Start of Records supplied
Lemma delete_each_step k rest n s :
  ∃ n', CleanupJob.delete_each sp (k :: rest) n s
        = CleanupJob.delete_each sp rest n' (deleteFile sp s k).2.
Proof.
  cbn. destruct (deleteFile sp s k) as [[[]|e] s']; by eexists.
Qed.

(** A relation between states that every deletion respects is respected
    by the whole loop. *)
Lemma delete_each_preserves (R : St → St → Prop) :
  (∀ s, R s s) → (∀ a b c, R a b → R b c → R a c) →
  (∀ s k, R (deleteFile sp s k).2 s) →
  ∀ files n s, R (CleanupJob.delete_each sp files n s).2 s.
Proof.
  intros Hrefl Htrans Hdel files. induction files as [|k rest IH]; intros n s.
  - apply Hrefl.
  - destruct (delete_each_step k rest n s) as [n' ->].
    eapply Htrans; [apply IH | apply Hdel].
Qed.

End CleanupGeneric.

Section LocalCleanup.
Context `{Json}.

Lemma local_delete_within p key :
  local_within (Local.deleteFile p key).2 p.
Proof.
  unfold Local.deleteFile.
  destruct (_ ≫= _) as [m|]; cbn; [|split; apply disk_within_refl].
  split; [apply try_unlink_within|].
  eapply disk_within_trans; apply try_unlink_within.
Qed.

Lemma local_delete_each_within files n p :
  local_within (CleanupJob.delete_each localProvider files n p).2 p.
Proof.
  apply (delete_each_preserves localProvider local_within).
  - intros s. split; apply disk_within_refl.
  - intros a b c [? ?] [? ?]. split; by eapply disk_within_trans.
  - intros s k. apply local_delete_within.
Qed.

Lemma local_cleanup_within env now p :
  local_within (CleanupJob.runCleanup (Some localProvider) env now p).2 p.
Proof.
  unfold CleanupJob.runCleanup. cbn.
  destruct (Js.valid_date _); [apply local_delete_each_within|].
  split; apply disk_within_refl.
Qed.

(** No readable record is left under a key that [deleteFile] was called
    with, provided the metadata folder refuses no removal. *)
Lemma local_delete_unreadable p key :
  rejecting (Local.metadataFolder p) = ∅ →
  disk_read (Local.metadataFolder (Local.deleteFile p key).2) (key +:+ ".json")
    ≫= JSON_parse = None.
Proof.
  intros Hrej. unfold Local.deleteFile, Local._getMetadataPath.
  destruct (disk_read (Local.metadataFolder p) _ ≫= JSON_parse) as [m|] eqn:Hm;
    cbn [snd Local.metadataFolder]; [|done].
  unfold disk_read. rewrite try_unlink_gone; [done|].
  rewrite try_unlink_rejecting, Hrej. set_solver.
Qed.

Lemma within_unreadable (d' d : disk) name :
  disk_within d' d →
  disk_read d name ≫= JSON_parse = None →
  disk_read d' name ≫= JSON_parse = None.
Proof.
  intros Hin Hnone. destruct (disk_read d' name) as [data|] eqn:Hd; [|done].
  by rewrite (disk_within_read _ _ _ _ Hin Hd) in Hnone.
Qed.

Lemma local_delete_each_unreadable files n p key :
  rejecting (Local.metadataFolder p) = ∅ →
  key ∈ files →
  disk_read (Local.metadataFolder (CleanupJob.delete_each localProvider files n p).2)
    (key +:+ ".json") ≫= JSON_parse = None.
Proof.
  revert n p. induction files as [|k rest IH]; intros n p Hrej Hin.
  { by apply elem_of_nil in Hin. }
  destruct (delete_each_step localProvider k rest n p) as [n' ->].
  cbn [deleteFile localProvider].
  assert (rejecting (Local.metadataFolder (Local.deleteFile p k).2) = ∅) as Hrej'.
  { destruct (local_delete_within p k) as [_ [_ ->]]. done. }
  apply elem_of_cons in Hin as [->|Hin]; [|by apply IH].
  eapply within_unreadable.
  - apply local_delete_each_within.
  - by apply local_delete_unreadable.
Qed.

Lemma local_scan_elem p cutoff key :
  key ∈ Local.scan p cutoff (readdir (Local.metadataFolder p)) [] ↔
  ∃ f, is_Some (entries (Local.metadataFolder p) !! f) ∧
       Local.inspect p cutoff f = Some key.
Proof.
  rewrite local_scan_omap, app_nil_l, list_elem_of_omap.
  by setoid_rewrite elem_of_readdir.
Qed.
(** Three pages as JPG, names x, y, z, the number widget at 7: the
    archive holds x.jpg, y.jpg, z.jpg. *)
Lemma three_pages_delivered :
  outcome (handler env3 (req jpg 7 xyz)) = Ok tt
  /\ archive_members (events (handler env3 (req jpg 7 xyz))) =
     [lit "x.jpg"; lit "y.jpg"; lit "z.jpg"]
  /\ jpg_units (events (handler env3 (req jpg 7 xyz))) =
     [(lit "/tmp/t/output/x.jpg", 10%nat); (lit "/tmp/t/output/y.jpg", 20%nat);
      (lit "/tmp/t/output/z.jpg", 30%nat)]
  /\ In StSuccess (events (handler env3 (req jpg 7 xyz))).
Proof.
  apply (handler_jpg_delivers env3 (req jpg 7 xyz) doc [1; 2; 3]%nat
           eq_refl eq_refl eq_refl eq_refl
           ltac:(repeat constructor; cbv; intros H;
                 repeat (destruct H as [H|H]; [discriminate H|]); exact H)
           eq_refl (fun _ => Ok [10; 20; 30]%nat) [10; 20; 30]%nat);
    [reflexivity | reflexivity | reflexivity | vm_compute; discriminate
    | reflexivity | vm_compute; discriminate | intros name _; reflexivity].
Defined.

(** An upload that is no PDF. *)
Lemma unreadable_upload :
  handler unreadable (req pdf 2 abc) =
  ([FileWrite (lit "/tmp/t/in.pdf") (UploadedBytes (getbuffer doc));
    TempDirRemoved (lit "/tmp/t");
    StError (MsgSevere LibraryError)],
   Ok tt).
Proof.
  apply (handler_unreadable_upload unreadable (req pdf 2 abc) doc
           LibraryError);
    [reflexivity | reflexivity | vm_compute; discriminate | reflexivity
    | reflexivity].
Defined.

End MoreScenarios.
End of Records supplied
-- Problem requirements --
Restate all of the data above. Match it word for word.

-- Expected output --
Lemma delete_each_step k rest n s :
  ∃ n', CleanupJob.delete_each sp (k :: rest) n s
        = CleanupJob.delete_each sp rest n' (deleteFile sp s k).2.
Proof.
  cbn. destruct (deleteFile sp s k) as [[[]|e] s']; by eexists.
Qed.

(** A relation between states that every deletion respects is respected
    by the whole loop. *)
Lemma delete_each_preserves (R : St → St → Prop) :
  (∀ s, R s s) → (∀ a b c, R a b → R b c → R a c) →
  (∀ s k, R (deleteFile sp s k).2 s) →
  ∀ files n s, R (CleanupJob.delete_each sp files n s).2 s.
Proof.
  intros Hrefl Htrans Hdel files. induction files as [|k rest IH]; intros n s.
  - apply Hrefl.
  - destruct (delete_each_step k rest n s) as [n' ->].
    eapply Htrans; [apply IH | apply Hdel].
Qed.

End CleanupGeneric.

Section LocalCleanup.
Context `{Json}.

Lemma local_delete_within p key :
  local_within (Local.deleteFile p key).2 p.
Proof.
  unfold Local.deleteFile.
  destruct (_ ≫= _) as [m|]; cbn; [|split; apply disk_within_refl].
  split; [apply try_unlink_within|].
  eapply disk_within_trans; apply try_unlink_within.
Qed.

Lemma local_delete_each_within files n p :
  local_within (CleanupJob.delete_each localProvider files n p).2 p.
Proof.
  apply (delete_each_preserves localProvider local_within).
  - intros s. split; apply disk_within_refl.
  - intros a b c [? ?] [? ?]. split; by eapply disk_within_trans.
  - intros s k. apply local_delete_within.
Qed.

Lemma local_cleanup_within env now p :
  local_within (CleanupJob.runCleanup (Some localProvider) env now p).2 p.
Proof.
  unfold CleanupJob.runCleanup. cbn.
  destruct (Js.valid_date _); [apply local_delete_each_within|].
  split; apply disk_within_refl.
Qed.

(** No readable record is left under a key that [deleteFile] was called
    with, provided the metadata folder refuses no removal. *)
Lemma local_delete_unreadable p key :
  rejecting (Local.metadataFolder p) = ∅ →
  disk_read (Local.metadataFolder (Local.deleteFile p key).2) (key +:+ ".json")
    ≫= JSON_parse = None.
Proof.
  intros Hrej. unfold Local.deleteFile, Local._getMetadataPath.
  destruct (disk_read (Local.metadataFolder p) _ ≫= JSON_parse) as [m|] eqn:Hm;
    cbn [snd Local.metadataFolder]; [|done].
  unfold disk_read. rewrite try_unlink_gone; [done|].
  rewrite try_unlink_rejecting, Hrej. set_solver.
Qed.

Lemma within_unreadable (d' d : disk) name :
  disk_within d' d →
  disk_read d name ≫= JSON_parse = None →
  disk_read d' name ≫= JSON_parse = None.
Proof.
  intros Hin Hnone. destruct (disk_read d' name) as [data|] eqn:Hd; [|done].
  by rewrite (disk_within_read _ _ _ _ Hin Hd) in Hnone.
Qed.

Lemma local_delete_each_unreadable files n p key :
  rejecting (Local.metadataFolder p) = ∅ →
  key ∈ files →
  disk_read (Local.metadataFolder (CleanupJob.delete_each localProvider files n p).2)
    (key +:+ ".json") ≫= JSON_parse = None.
Proof.
  revert n p. induction files as [|k rest IH]; intros n p Hrej Hin.
  { by apply elem_of_nil in Hin. }
  destruct (delete_each_step localProvider k rest n p) as [n' ->].
  cbn [deleteFile localProvider].
  assert (rejecting (Local.metadataFolder (Local.deleteFile p k).2) = ∅) as Hrej'.
  { destruct (local_delete_within p k) as [_ [_ ->]]. done. }
  apply elem_of_cons in Hin as [->|Hin]; [|by apply IH].
  eapply within_unreadable.
  - apply local_delete_each_within.
  - by apply local_delete_unreadable.
Qed.

Lemma local_scan_elem p cutoff key :
  key ∈ Local.scan p cutoff (readdir (Local.metadataFolder p)) [] ↔
  ∃ f, is_Some (entries (Local.metadataFolder p) !! f) ∧
       Local.inspect p cutoff f = Some key.
Proof.
  rewrite local_scan_omap, app_nil_l, list_elem_of_omap.
  by setoid_rewrite elem_of_readdir.
Qed.
(** Three pages as JPG, names x, y, z, the number widget at 7: the
    archive holds x.jpg, y.jpg, z.jpg. *)
Lemma three_pages_delivered :
  outcome (handler env3 (req jpg 7 xyz)) = Ok tt
  /\ archive_members (events (handler env3 (req jpg 7 xyz))) =
     [lit "x.jpg"; lit "y.jpg"; lit "z.jpg"]
  /\ jpg_units (events (handler env3 (req jpg 7 xyz))) =
     [(lit "/tmp/t/output/x.jpg", 10%nat); (lit "/tmp/t/output/y.jpg", 20%nat);
      (lit "/tmp/t/output/z.jpg", 30%nat)]
  /\ In StSuccess (events (handler env3 (req jpg 7 xyz))).
Proof.
  apply (handler_jpg_delivers env3 (req jpg 7 xyz) doc [1; 2; 3]%nat
           eq_refl eq_refl eq_refl eq_refl
           ltac:(repeat constructor; cbv; intros H;
                 repeat (destruct H as [H|H]; [discriminate H|]); exact H)
           eq_refl (fun _ => Ok [10; 20; 30]%nat) [10; 20; 30]%nat);
    [reflexivity | reflexivity | reflexivity | vm_compute; discriminate
    | reflexivity | vm_compute; discriminate | intros name _; reflexivity].
Defined.

(** An upload that is no PDF. *)
Lemma unreadable_upload :
  handler unreadable (req pdf 2 abc) =
  ([FileWrite (lit "/tmp/t/in.pdf") (UploadedBytes (getbuffer doc));
    TempDirRemoved (lit "/tmp/t");
    StError (MsgSevere LibraryError)],
   Ok tt).
Proof.
  apply (handler_unreadable_upload unreadable (req pdf 2 abc) doc
           LibraryError);
    [reflexivity | reflexivity | vm_compute; discriminate | reflexivity
    | reflexivity].
Defined.

End MoreScenarios.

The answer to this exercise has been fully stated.